- [THE TASK]: Each record below needs to be copied out exactly as it stands.
(DATA Opens)
(** X10.  [toggleDonationFields] returns for every value and leaves the
    groups mutually exclusive: the money and goods fields are never both
    visible, the payment group and the pix panel only with ['money'] (the
    panel only with the pix radio checked), the goods fields only with
    ['goods'], and any other value hides all four; only ['time'] clicks
    the volunteer tab. *)
Theorem toggleDonationFields_exclusive (v : string) (p : page) :
  let g := visible_groups (toggle_page v p) in
  toggleDonationFields v p = Return tt (toggle_page v p)
  ∧ vis_money g && vis_goods g = false
  ∧ (vis_money g = true ∨ vis_payment g = true → v = "money")
  ∧ (vis_pix g = true →
     v = "money" ∧ pix_checked (elements (donation p)) = true)
  ∧ (vis_goods g = true → v = "goods")
  ∧ (v ≠ "money" → v ≠ "goods" → g = Visibility false false false false)
  ∧ volunteerTab (toggle_page v p)
    = if String.eqb v "time" then S <$> volunteerTab p else volunteerTab p.
Proof.
  intros g. split; [apply toggle_run|].
  assert (Hg : g = type_rule v (pix_checked (elements (donation p))) p)
    by apply toggle_page_visible.
  assert (Htab : volunteerTab (toggle_page v p)
                 = if String.eqb v "time" then S <$> volunteerTab p
                   else volunteerTab p).
  { unfold toggle_page, toggleDonationFields, when. run_monad.
    destruct (String.eqb v "money") eqn:Em.
    - apply String.eqb_eq in Em. subst v. simpl.
      by destruct (pix_checked _).
    - destruct (String.eqb v "goods") eqn:Eg.
      + apply String.eqb_eq in Eg. by subst v.
      + by destruct (String.eqb v "time"). }
  rewrite Hg. unfold type_rule. simpl.
  destruct (String.eqb v "money") eqn:Em.
  - apply String.eqb_eq in Em. subst v. simpl.
    rewrite andb_false_r. repeat split; try done.
    match goal with Hx : _ && _ = true |- _ =>
      by apply andb_true_iff in Hx as [Hx _] end.
  - apply String.eqb_neq in Em. simpl.
    destruct (String.eqb v "goods") eqn:Eg.
    + apply String.eqb_eq in Eg. subst v. repeat split; try done.
      by intros [?|?].
    + apply String.eqb_neq in Eg. repeat split; try done.
      by intros [?|?].
Qed.

Section PresetFacts.

Lemma active_count_none (l : list bool) :
  active_count ((fun _ => false) <$> l) = 0%nat.
Proof. unfold active_count. induction l as [|b l IH]; [done|]. by csimpl. Qed.

Lemma active_count_one (l : list bool) (i : nat) :
  (active_count (<[i := true]> ((fun _ => false) <$> l)) ≤ 1)%nat
  ∧ ((i < List.length l)%nat →
     active_count (<[i := true]> ((fun _ => false) <$> l)) = 1%nat).
Proof.
  revert i. induction l as [|b l IH]; intros i.
  { split; [simpl; unfold active_count; simpl; lia|]. simpl. lia. }
  destruct i as [|i].
  - csimpl. unfold active_count. simpl.
    fold (active_count ((fun _ => false) <$> l)).
    rewrite active_count_none. split; [lia|done].
  - csimpl. unfold active_count. simpl.
    fold (active_count (<[i := true]> ((fun _ => false) <$> l))).
    destruct (IH i) as [Hle Heq]. split; [done|]. intros Hi.
    apply Heq. lia.
Qed.

(** Only a preset click and an edit of the amount touch the presets. *)
Lemma on_event_presets (ev : user_event) (p : page) :
  presetActive (final_page (on_event ev p))
  = match ev with
    | ClickPreset i _ =>
        if existsb (fun e => String.eqb (el_id e) "donation-amount")
             (elements (donation p))
        then <[i := true]> ((fun _ => false) <$> presetActive p)
        else presetActive p
    | EditField id _ =>
        if String.eqb id "donation-amount"
        then (fun _ => false) <$> presetActive p
        else presetActive p
    | _ => presetActive p
    end.
Proof.
  destruct ev as [v|v|i amount|id v]; unfold on_event, when, UI.with_form;
    run_monad.
  - destruct (has_radio _ _ _); [|done]. rewrite toggle_run. simpl.
    match goal with
    | |- presetActive (toggle_page ?w ?q) = _ =>
        by destruct (toggle_page_frame w q) as (_ & _ & _ & -> & _)
    end.
  - destruct (has_radio _ _ _); [|done]. by destruct (String.eqb v "pix").
  - by destruct (existsb _ _).
  - by destruct (String.eqb id "donation-amount").
Qed.

Lemma session_snoc (evs : list user_event) (ev : user_event) (p : page) :
  session (evs ++ [ev]) p = final_page (on_event ev (session evs p)).
Proof. unfold session. by rewrite fold_left_app. Qed.

End PresetFacts.

(** X11.  The preset buttons are exclusive: a session that starts with at
    most one active preset ends with at most one, whatever the user
    does.  After a click on an existing preset (the amount field being
    there) exactly one is active; after an edit of the amount field none
    is. *)
Theorem session_presets_exclusive (evs : list user_event) (p : page) :
  (active_count (presetActive p) ≤ 1)%nat →
  (active_count (presetActive (session evs p)) ≤ 1)%nat
  ∧ (∀ i amount,
       existsb (fun e => String.eqb (el_id e) "donation-amount")
         (elements (donation (session evs p))) = true →
       (i < List.length (presetActive (session evs p)))%nat →
       active_count
         (presetActive (session (evs ++ [ClickPreset i amount]) p))
       = 1%nat)
  ∧ (∀ v,
       active_count
         (presetActive
            (session (evs ++ [EditField "donation-amount" v]) p))
       = 0%nat).
Proof.
  intros Hstart.
  assert (Hinv : ∀ evs q, (active_count (presetActive q) ≤ 1)%nat →
            (active_count (presetActive (session evs q)) ≤ 1)%nat).
  { clear. intros evs. induction evs as [|ev evs IH]; intros q Hq; [done|].
    cbn [session fold_left]. apply IH. rewrite on_event_presets.
    destruct ev as [v|v|i amount|id v]; try done.
    - destruct (existsb _ _); [|done]. apply active_count_one.
    - destruct (String.eqb id "donation-amount"); [|done].
      rewrite active_count_none. lia. }
  split; [by apply Hinv|]. split.
  - intros i amount Hamount Hi.
    rewrite session_snoc, on_event_presets, Hamount.
    by apply active_count_one.
  - intros v. rewrite session_snoc, on_event_presets. simpl.
    apply active_count_none.
Qed.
(DATA Closes)
- [ANSWER TO THE PROBLEM]:
(** X10.  [toggleDonationFields] returns for every value and leaves the
    groups mutually exclusive: the money and goods fields are never both
    visible, the payment group and the pix panel only with ['money'] (the
    panel only with the pix radio checked), the goods fields only with
    ['goods'], and any other value hides all four; only ['time'] clicks
    the volunteer tab. *)
Theorem toggleDonationFields_exclusive (v : string) (p : page) :
  let g := visible_groups (toggle_page v p) in
  toggleDonationFields v p = Return tt (toggle_page v p)
  ∧ vis_money g && vis_goods g = false
  ∧ (vis_money g = true ∨ vis_payment g = true → v = "money")
  ∧ (vis_pix g = true →
     v = "money" ∧ pix_checked (elements (donation p)) = true)
  ∧ (vis_goods g = true → v = "goods")
  ∧ (v ≠ "money" → v ≠ "goods" → g = Visibility false false false false)
  ∧ volunteerTab (toggle_page v p)
    = if String.eqb v "time" then S <$> volunteerTab p else volunteerTab p.
Proof.
  intros g. split; [apply toggle_run|].
  assert (Hg : g = type_rule v (pix_checked (elements (donation p))) p)
    by apply toggle_page_visible.
  assert (Htab : volunteerTab (toggle_page v p)
                 = if String.eqb v "time" then S <$> volunteerTab p
                   else volunteerTab p).
  { unfold toggle_page, toggleDonationFields, when. run_monad.
    destruct (String.eqb v "money") eqn:Em.
    - apply String.eqb_eq in Em. subst v. simpl.
      by destruct (pix_checked _).
    - destruct (String.eqb v "goods") eqn:Eg.
      + apply String.eqb_eq in Eg. by subst v.
      + by destruct (String.eqb v "time"). }
  rewrite Hg. unfold type_rule. simpl.
  destruct (String.eqb v "money") eqn:Em.
  - apply String.eqb_eq in Em. subst v. simpl.
    rewrite andb_false_r. repeat split; try done.
    match goal with Hx : _ && _ = true |- _ =>
      by apply andb_true_iff in Hx as [Hx _] end.
  - apply String.eqb_neq in Em. simpl.
    destruct (String.eqb v "goods") eqn:Eg.
    + apply String.eqb_eq in Eg. subst v. repeat split; try done.
      by intros [?|?].
    + apply String.eqb_neq in Eg. repeat split; try done.
      by intros [?|?].
Qed.

Section PresetFacts.

Lemma active_count_none (l : list bool) :
  active_count ((fun _ => false) <$> l) = 0%nat.
Proof. unfold active_count. induction l as [|b l IH]; [done|]. by csimpl. Qed.

Lemma active_count_one (l : list bool) (i : nat) :
  (active_count (<[i := true]> ((fun _ => false) <$> l)) ≤ 1)%nat
  ∧ ((i < List.length l)%nat →
     active_count (<[i := true]> ((fun _ => false) <$> l)) = 1%nat).
Proof.
  revert i. induction l as [|b l IH]; intros i.
  { split; [simpl; unfold active_count; simpl; lia|]. simpl. lia. }
  destruct i as [|i].
  - csimpl. unfold active_count. simpl.
    fold (active_count ((fun _ => false) <$> l)).
    rewrite active_count_none. split; [lia|done].
  - csimpl. unfold active_count. simpl.
    fold (active_count (<[i := true]> ((fun _ => false) <$> l))).
    destruct (IH i) as [Hle Heq]. split; [done|]. intros Hi.
    apply Heq. lia.
Qed.

(** Only a preset click and an edit of the amount touch the presets. *)
Lemma on_event_presets (ev : user_event) (p : page) :
  presetActive (final_page (on_event ev p))
  = match ev with
    | ClickPreset i _ =>
        if existsb (fun e => String.eqb (el_id e) "donation-amount")
             (elements (donation p))
        then <[i := true]> ((fun _ => false) <$> presetActive p)
        else presetActive p
    | EditField id _ =>
        if String.eqb id "donation-amount"
        then (fun _ => false) <$> presetActive p
        else presetActive p
    | _ => presetActive p
    end.
Proof.
  destruct ev as [v|v|i amount|id v]; unfold on_event, when, UI.with_form;
    run_monad.
  - destruct (has_radio _ _ _); [|done]. rewrite toggle_run. simpl.
    match goal with
    | |- presetActive (toggle_page ?w ?q) = _ =>
        by destruct (toggle_page_frame w q) as (_ & _ & _ & -> & _)
    end.
  - destruct (has_radio _ _ _); [|done]. by destruct (String.eqb v "pix").
  - by destruct (existsb _ _).
  - by destruct (String.eqb id "donation-amount").
Qed.

Lemma session_snoc (evs : list user_event) (ev : user_event) (p : page) :
  session (evs ++ [ev]) p = final_page (on_event ev (session evs p)).
Proof. unfold session. by rewrite fold_left_app. Qed.

End PresetFacts.

(** X11.  The preset buttons are exclusive: a session that starts with at
    most one active preset ends with at most one, whatever the user
    does.  After a click on an existing preset (the amount field being
    there) exactly one is active; after an edit of the amount field none
    is. *)
Theorem session_presets_exclusive (evs : list user_event) (p : page) :
  (active_count (presetActive p) ≤ 1)%nat →
  (active_count (presetActive (session evs p)) ≤ 1)%nat
  ∧ (∀ i amount,
       existsb (fun e => String.eqb (el_id e) "donation-amount")
         (elements (donation (session evs p))) = true →
       (i < List.length (presetActive (session evs p)))%nat →
       active_count
         (presetActive (session (evs ++ [ClickPreset i amount]) p))
       = 1%nat)
  ∧ (∀ v,
       active_count
         (presetActive
            (session (evs ++ [EditField "donation-amount" v]) p))
       = 0%nat).
Proof.
  intros Hstart.
  assert (Hinv : ∀ evs q, (active_count (presetActive q) ≤ 1)%nat →
            (active_count (presetActive (session evs q)) ≤ 1)%nat).
  { clear. intros evs. induction evs as [|ev evs IH]; intros q Hq; [done|].
    cbn [session fold_left]. apply IH. rewrite on_event_presets.
    destruct ev as [v|v|i amount|id v]; try done.
    - destruct (existsb _ _); [|done]. apply active_count_one.
    - destruct (String.eqb id "donation-amount"); [|done].
      rewrite active_count_none. lia. }
  split; [by apply Hinv|]. split.
  - intros i amount Hamount Hi.
    rewrite session_snoc, on_event_presets, Hamount.
    by apply active_count_one.
  - intros v. rewrite session_snoc, on_event_presets. simpl.
    apply active_count_none.
Qed.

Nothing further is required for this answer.